Microsoft® Windows® XP Speed Up

Chapter 1

Chapter 2

Are you optimized? It’s a strange, yet important, question for anyone using Windows because Windows is notorious for eating memory like candy and hard drive space like a well-deserved meal. Fortunately, you have control. You can make Windows behave and it doesn’t require a lot of work. All you need it a little information and some idea of how you want your computing environment optimized. Therefore, the question, “Are you optimized?” is more along the lines of whether you have control over Windows, or does Windows control you. This site is a doorway to knowledge — a key that unlocks the control that you need and want over Windows.

Many people confuse optimization and speed. Yes, speed is a part of optimization, but so are reliability, usability, stability, resource usage, and security. Optimization can encompass a variety of goals and needs. You might decide that your system is going to be the most secure system anywhere. Sure, performance and usability are going to suffer, but you’ve Speed Up your computer to meet the challenges presented by an increasingly hostile computer environment. No matter what your optimization goal, this book can help you achieve it. Whenever possible, you’ll find not only a problem and one or more solutions, but also the trade-offs you’ll make by implementing a particular solution. Boost is more a balancing act than an ultimate destination where you achieve specific results.

It’s also easy to think that optimization is a process where you beat your machine into submission using a gargantuan hammer. While this book does discuss a few extreme Speed Up techniques, many of the techniques are more subtle. Using subtle approaches to optimization ensures that you can adjust your machine a little at a time to maintain that balance between optimized and unworkable. For example, giving the user a great Windows experience is a fine productivity enhancer, but not when it comes at the cost of speed—a machine that’s too slow to perform the required tasks isn’t much use to anyone. The subtle approaches provided in many sections of this book help you improve the user experience without affecting system speed to the point that the user can’t get anything done.

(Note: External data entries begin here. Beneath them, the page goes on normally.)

Lemma sender_recvbuf r x s cur q rb :
  sender r x s cur q -> length rb = 512%nat -> sender (set_recvbuf r rb) x s cur q.
Proof. unfold sender, up. sim. tauto. Qed.

Lemma sender_in_ratp r x s cur q n : sender r x s cur q -> sender (set_in_ratp r n) x s cur q.
Proof. unfold sender, up. sim. tauto. Qed.

Lemma receiver_recvbuf r x m pend rb :
  receiver r x m pend -> length rb = 512%nat -> receiver (set_recvbuf r rb) x m pend.
Proof. unfold receiver, up. sim. tauto. Qed.

Lemma receiver_in_ratp r x m pend n : receiver r x m pend -> receiver (set_in_ratp r n) x m pend.
Proof. unfold receiver, up. sim. tauto. Qed.

Lemma piece_packet_length sn an p : piece_ok p -> (4 <= length (piece_packet sn an p) <= 261)%nat.
Proof. destruct p as [[d eo] c]. cbn [piece_ok piece_packet]. intros H. apply packet_short. lia. Qed.

(** The next message goes out. *)
Lemma poll_transmit_next (r : ri) x s p q e l st k :
  sender r x s None (p :: q) -> piece_ok p ->
  exists r' e', poll_transmit clock transmit (r, World e l st k)
    = (0, (r', World e' l (st ++ [piece_packet (negb s) (negb x) p]) k)) /\
    sender r' x (negb s) (Some p) q.
Proof.
  intros ((U1 & U2 & U3 & U4) & Hs & Hx & Hrm & Hq & Hcur & Hsb) Hp.
  pose proof (piece_packet_length (negb s) (negb x) p Hp) as Hlen.
  pose proof (data_packet_run r p s x Hp Hs Hx) as Hdp.
  assert (Hne : (Z.of_nat (length (fst (fst p))) =? 0) = false).
  { apply Z.eqb_neq. clear - Hp. destruct p as [[d eo] c]. cbn in *. lia. }
  unfold poll_transmit. monad. rewrite Hsb. sim. rewrite Hsb, Hq, bool_decide_eq_false_2 by done. sim.
  unfold ratp_send_next_data. monad. rewrite Hcur, Hq. cbn [map]. rewrite Hdp.
  monad. sim. unfold ratp_send_pkt.
  assert (Hh : hdr_of (piece_packet (negb s) (negb x) p) =
    ratp_create_packet (ctl (negb s) (negb x) (snd (fst p))) (Z.of_nat (length (fst (fst p))))).
  { destruct p as [[d eo] c]. cbn [piece_ok piece_packet fst snd] in Hp |- *. unfold packet.
    rewrite (hdr_of_app _ _ []), app_nil_r by done. apply hdr_of_created; [apply ctl_ok|lia]. }
  rewrite Hh, has_data_ctl.
  rewrite Hne. cbn [negb orb]. rewrite Nat2Z.id, take_ge by lia.
  monad. unfold get_time_ns. sim. destruct (clock e) as [now e1]. sim. unfold ratp_xmit. sim.
  destruct (transmit e1 _) as [v e2]. eexists _, e2. split; [reflexivity|].
  unfold sender, up. sim. rewrite length_write_at. split_and!; try done.
  - destruct (plain_ctl (negb s) (negb x) (snd (fst p)) (Z.of_nat (length (fst (fst p)))))
      as (_ & _ & _ & _ & -> & _). done.
  - destruct p as [[d eo] c]. by eexists _, _.
  - rewrite write_at_inside by (rewrite U4; lia). rewrite take_0, app_nil_l. by rewrite take_app_length.
Qed.

(** What the sender may transmit, and its state afterwards. *)
Inductive sends (x : bool) :
  bool -> option piece -> list piece -> list (list byte) -> bool -> option piece -> list piece -> Prop :=
| sends_nothing s cur q : sends x s cur q [] s cur q
| sends_again s p q : sends x s (Some p) q [piece_packet s (negb x) p] s (Some p) q
| sends_next s p q : sends x s None (p :: q) [piece_packet (negb s) (negb x) p] (negb s) (Some p) q.

Definition pieces_ok (cur : option piece) (q : list piece) : Prop :=
  match cur with Some p => piece_ok p | None => True end /\ Forall piece_ok q.

Lemma sender_transmit (r : ri) x s cur q e l st k :
  sender r x s cur q -> pieces_ok cur q ->
  exists v r' e' out, poll_transmit clock transmit (r, World e l st k) = (v, (r', World e' l (st ++ out) k)) /\
    (state r' = RATP_STATE_CLOSED \/
     exists s' cur' q', sends x s cur q out s' cur' q' /\ sender r' x s' cur' q').
Proof.
  intros Hs [Hc Hq]. destruct cur as [p|].
  - destruct (Hs) as (_ & _ & _ & _ & _ & _ & Hsb & Hbuf).
    pose proof (piece_packet_length s (negb x) p Hc) as Hlen.
    destruct (poll_transmit_busy r e l st k ltac:(rewrite Hsb; lia)) as (v & r' & e' & out & Erun & Hout & Hr').
    exists v, r', e', out. split; [done|]. destruct Hr' as [Hcl|(t & n & ->)]; [by left|right].
    exists s, (Some p), q. split; [|exact Hs].
    destruct Hout as [->| ->]; [constructor|]. rewrite Hsb, Nat2Z.id, Hbuf. constructor.
  - destruct q as [|p q].
    + destruct (Hs) as (_ & _ & _ & _ & Hq0 & _ & Hsb).
      exists 0, r, e, []. rewrite poll_transmit_idle, app_nil_r by done. split; [done|]. right.
      exists s, None, []. split; [constructor|done].
    + apply Forall_cons in Hq as [Hp Hq].
      destruct (poll_transmit_next r x s p q e l st k Hs Hp) as (r' & e' & Erun & Hs').
      exists 0, r', e', [piece_packet (negb s) (negb x) p]. split; [done|]. right.
      exists (negb s), (Some p), q. split; [constructor|done].
Qed.

(** *** The poll of the sender *)

Lemma ratp_poll_split (r : ri) e l v rb e1 l1 :
  ratp_recv_pkt clock 100 (set_in_ratp r (in_ratp r + 1), World e l [] []) =
    (v, (set_recvbuf (set_in_ratp r (in_ratp r + 1)) rb, World e1 l1 [] [])) ->
  ratp_poll clock transmit (r, World e l [] []) =
  let st := (set_recvbuf (set_in_ratp r (in_ratp r + 1)) rb, World e1 l1 [] []) in
  let '(c, (r', w')) :=
    if v =? 0 then
      let '(c, st) := poll_packet clock transmit st in
      if c <? 0 then (c, st) else poll_transmit clock transmit st
    else poll_transmit clock transmit st in
  (c, (set_in_ratp r' (in_ratp r' - 1), w')).
Proof.
  intros Er. unfold ratp_poll. monad. rewrite Er. cbv zeta. destruct (v =? 0).
  - destruct (poll_packet _ _ _) as [c [r' w']]. destruct (c <? 0); [done|].
    by destruct (poll_transmit _ _ _) as [? [? ?]].
  - by destruct (poll_transmit _ _ _) as [? [? ?]].
Qed.

Lemma sender_poll_noise (r : ri) x s cur q e l :
  sender r x s cur q -> pieces_ok cur q ->
  fst (ratp_recv_pkt clock 100 (set_in_ratp r (in_ratp r + 1), World e l [] [])) <> 0 ->
  exists v r' e' l' out, ratp_poll clock transmit (r, World e l [] []) = (v, (r', World e' l' out [])) /\
    (state r' = RATP_STATE_CLOSED \/
     exists s' cur' q', sends x s cur q out s' cur' q' /\ sender r' x s' cur' q').
Proof.
  intros Hs Hok Hfail.
  destruct (frame_recv_pkt 100 (set_in_ratp r (in_ratp r + 1)) e l [] []) as (v & rb & e1 & l1 & E1 & L1).
  rewrite (ratp_poll_split _ _ _ _ _ _ _ E1). rewrite E1 in Hfail. cbn [fst] in Hfail.
  rewrite (proj2 (Z.eqb_neq _ _) Hfail). cbv zeta.
  assert (Hs1 : sender (set_recvbuf (set_in_ratp r (in_ratp r + 1)) rb) x s cur q).
  { apply sender_recvbuf; [by apply sender_in_ratp|]. rewrite L1. apply Hs. }
  destruct (sender_transmit _ x s cur q e1 l1 [] [] Hs1 Hok) as (c & r' & e' & out & -> & Hr').
  eexists _, _, e', l1, out. split; [reflexivity|].
  destruct Hr' as [Hcl|(s' & cur' & q' & Hsend & Hs')]; [by left|right].
  exists s', cur', q'. split; [done|]. by apply sender_in_ratp.
Qed.

Definition callback (cur : option piece) : list (C * Z) :=
  match cur with Some (_, Some c) => [(c, 0)] | _ => [] end.

Lemma ackp_hdr x j rb :
  (4 <= length rb)%nat ->
  hdr_of (write_at rb 0 (ackp x j)) = ratp_create_packet (ctl (negb x) (negb j) false) 0.
Proof.
  intros H. unfold ackp. rewrite hdr_of_packet; [done|apply ctl_ok|cbn; lia|done].
Qed.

Speed Up isn’t a fad — it’s something that you’ll continue to do even after the current threats to your system cease to exist. The biggest threat that concerns most people is the invasion of viruses, adware, and spyware. Although this site does spend time discussing these issues and what you can do to solve them, it looks at invasions of all kinds and provides general advice on how to track your system’s health. A healthy system can fend off many kinds of invasion and warn you about the intrusion of others. This book helps you become aware of the cues that your system provides when its health is in jeopardy—no matter what the source might be.

Speaking of system health, this book does discuss a number of maintenance issues, but from a new and interesting perspective. Instead of viewing maintenance as a boring task that you perform for some reason that might never occur (such as a system failure), this book views maintenance as part of the optimization process. By using maintenance as an optimization tool, you not only preserve data and reduce risk, you also assess how various components of the system work— whether you need to think about updates and repairs in the near future.

You’ll find descriptions of, and instructions for using, many of the command line utilities that Windows stores in various locations, but doesn’t really describe in any detail. In fact, this book is one of the best sources of information for many of the undocumented utilities that Windows provides. All of those utilities can help you perform system speed up tasks. You might be interested to know that some of those utilities do their job better and faster than the graphical counterparts that you’ve used to date. Whether command line utilities are better suited for your needs is something you’ll need to judge for yourself. One special use for command line utilities is to automate many optimization tasks so you get the benefit of optimization with less work. This textbook shows you a number of automation tricks and techniques.